(** The mask enforced after smoothing. *)
Definition apply_mask (self : t) (target : SurfaceGrid) (lu lv : loc) : M unit :=
  match mask self with
  | None => ret ()
  | Some mask =>
      let* mask_u := lift (getitem (ds mask) "U") in
      let no_data := generate_mask_no_data E (da_values mask_u) in
      let* time_size := lift (coord_size (ds target) "time") in
      let no_data := tile3 no_data time_size in
      let* su := read lu in
      let* su' := lift (setmask3 su no_data nan) in
      let* _ := write lu su' in
      let* sv := read lv in
      let* sv' := lift (setmask3 sv no_data nan) in
      write lv sv'
  end.

(** [process].  The engine is started after the validation and quit after
    the mask has been applied; [smoothn] is called once per time step. *)
Definition process (self : t) (u v : loc) (target : Dataset) : M (loc * loc) :=
  let* target := lift (SurfaceGrid_init E target) in
  let* _ := lift (do_validation self target) in
  (* DCT smoothing and gapfilling using matlab *)
  let* _ := lift (start_matlab E) in
  let* target_smoothed_u := copy u in
  let* target_smoothed_v := copy v in
  let* u_list := read target_smoothed_u in
  let* v_list := read target_smoothed_v in
  let* _ := log_info (LogFilling (length u_list)) in
  let* _ := smooth_fields target_smoothed_u target_smoothed_v u_list v_list
              (seq 0 (length u_list)) in
  let* _ := apply_mask self target target_smoothed_u target_smoothed_v in
  let* _ := lift (quit_engine E) in
  ret (target_smoothed_u, target_smoothed_v).

End with_externals.
End SmoothnStep.

(** ** Steps and the registry *)

(** The abstract base class: a step is anything with a [process] method. *)
Class GapfillStep (S : Type) : Type :=
  process : S → loc → loc → Dataset → M (loc * loc).

#[global] Instance InterpolationStep_GapfillStep (E : externals)
    : GapfillStep InterpolationStep.t :=
  InterpolationStep.process E.

#[global] Instance SmoothnStep_GapfillStep (E : externals)
    : GapfillStep SmoothnStep.t :=
  SmoothnStep.process E.

(** An instance of some subclass of [GapfillStep]. *)
Record step : Type := Step {
  step_class : Type;
  step_process : GapfillStep step_class;
  step_self : step_class;
}.
Arguments Step {step_class} step_process step_self.

(** A Python object, as far as [isinstance(obj, GapfillStep)] tells. *)
Inductive pyobj : Type :=
  | PyStep (s : step)
  | PyOther.

(** What [getattr(mod, name)] gives for the module [pyplume.gapfilling]. *)
Inductive attribute : Type :=
  | ClsInterpolationStep
  | ClsSmoothnStep
  | ClsGapfillStep        (* the abstract base class *)
  | ClsGapfiller
  | ClsABC
  | NotAStep              (* modules, functions, the logger, [Tuple], [SurfaceGrid] *)
  | ObjectAttribute (name : string).
                          (* an attribute that every module object has *)

(** The names bound at the top level of the module, imports included.
    The attributes that every module object has ([__name__], [__doc__] and
    the like) are not in this table: [import_gapfill_step] asks the
    interpreter for them. *)
Definition module_namespace : list (string * attribute) :=
  [ ("ABC", ClsABC); ("abstractmethod", NotAStep); ("importlib", NotAStep);
    ("logging", NotAStep); ("os", NotAStep); ("Tuple", NotAStep);
    ("matlab", NotAStep); ("np", NotAStep); ("xr", NotAStep);
    ("slice_dataset", NotAStep); ("SurfaceGrid", NotAStep); ("utils", NotAStep);
    ("thredds_data", NotAStep); ("logger", NotAStep);
    ("GapfillStep", ClsGapfillStep); ("get_interped", NotAStep);
    ("InterpolationStep", ClsInterpolationStep); ("SmoothnStep", ClsSmoothnStep);
    ("import_gapfill_step", NotAStep); ("Gapfiller", ClsGapfiller) ].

- Exercise -
Reproduce the data shown above exactly.

- Answer to this problem -
(** The mask enforced after smoothing. *)
Definition apply_mask (self : t) (target : SurfaceGrid) (lu lv : loc) : M unit :=
  match mask self with
  | None => ret ()
  | Some mask =>
      let* mask_u := lift (getitem (ds mask) "U") in
      let no_data := generate_mask_no_data E (da_values mask_u) in
      let* time_size := lift (coord_size (ds target) "time") in
      let no_data := tile3 no_data time_size in
      let* su := read lu in
      let* su' := lift (setmask3 su no_data nan) in
      let* _ := write lu su' in
      let* sv := read lv in
      let* sv' := lift (setmask3 sv no_data nan) in
      write lv sv'
  end.

(** [process].  The engine is started after the validation and quit after
    the mask has been applied; [smoothn] is called once per time step. *)
Definition process (self : t) (u v : loc) (target : Dataset) : M (loc * loc) :=
  let* target := lift (SurfaceGrid_init E target) in
  let* _ := lift (do_validation self target) in
  (* DCT smoothing and gapfilling using matlab *)
  let* _ := lift (start_matlab E) in
  let* target_smoothed_u := copy u in
  let* target_smoothed_v := copy v in
  let* u_list := read target_smoothed_u in
  let* v_list := read target_smoothed_v in
  let* _ := log_info (LogFilling (length u_list)) in
  let* _ := smooth_fields target_smoothed_u target_smoothed_v u_list v_list
              (seq 0 (length u_list)) in
  let* _ := apply_mask self target target_smoothed_u target_smoothed_v in
  let* _ := lift (quit_engine E) in
  ret (target_smoothed_u, target_smoothed_v).

End with_externals.
End SmoothnStep.

(** ** Steps and the registry *)

(** The abstract base class: a step is anything with a [process] method. *)
Class GapfillStep (S : Type) : Type :=
  process : S → loc → loc → Dataset → M (loc * loc).

#[global] Instance InterpolationStep_GapfillStep (E : externals)
    : GapfillStep InterpolationStep.t :=
  InterpolationStep.process E.

#[global] Instance SmoothnStep_GapfillStep (E : externals)
    : GapfillStep SmoothnStep.t :=
  SmoothnStep.process E.

(** An instance of some subclass of [GapfillStep]. *)
Record step : Type := Step {
  step_class : Type;
  step_process : GapfillStep step_class;
  step_self : step_class;
}.
Arguments Step {step_class} step_process step_self.

(** A Python object, as far as [isinstance(obj, GapfillStep)] tells. *)
Inductive pyobj : Type :=
  | PyStep (s : step)
  | PyOther.

(** What [getattr(mod, name)] gives for the module [pyplume.gapfilling]. *)
Inductive attribute : Type :=
  | ClsInterpolationStep
  | ClsSmoothnStep
  | ClsGapfillStep        (* the abstract base class *)
  | ClsGapfiller
  | ClsABC
  | NotAStep              (* modules, functions, the logger, [Tuple], [SurfaceGrid] *)
  | ObjectAttribute (name : string).
                          (* an attribute that every module object has *)

(** The names bound at the top level of the module, imports included.
    The attributes that every module object has ([__name__], [__doc__] and
    the like) are not in this table: [import_gapfill_step] asks the
    interpreter for them. *)
Definition module_namespace : list (string * attribute) :=
  [ ("ABC", ClsABC); ("abstractmethod", NotAStep); ("importlib", NotAStep);
    ("logging", NotAStep); ("os", NotAStep); ("Tuple", NotAStep);
    ("matlab", NotAStep); ("np", NotAStep); ("xr", NotAStep);
    ("slice_dataset", NotAStep); ("SurfaceGrid", NotAStep); ("utils", NotAStep);
    ("thredds_data", NotAStep); ("logger", NotAStep);
    ("GapfillStep", ClsGapfillStep); ("get_interped", NotAStep);
    ("InterpolationStep", ClsInterpolationStep); ("SmoothnStep", ClsSmoothnStep);
    ("import_gapfill_step", NotAStep); ("Gapfiller", ClsGapfiller) ].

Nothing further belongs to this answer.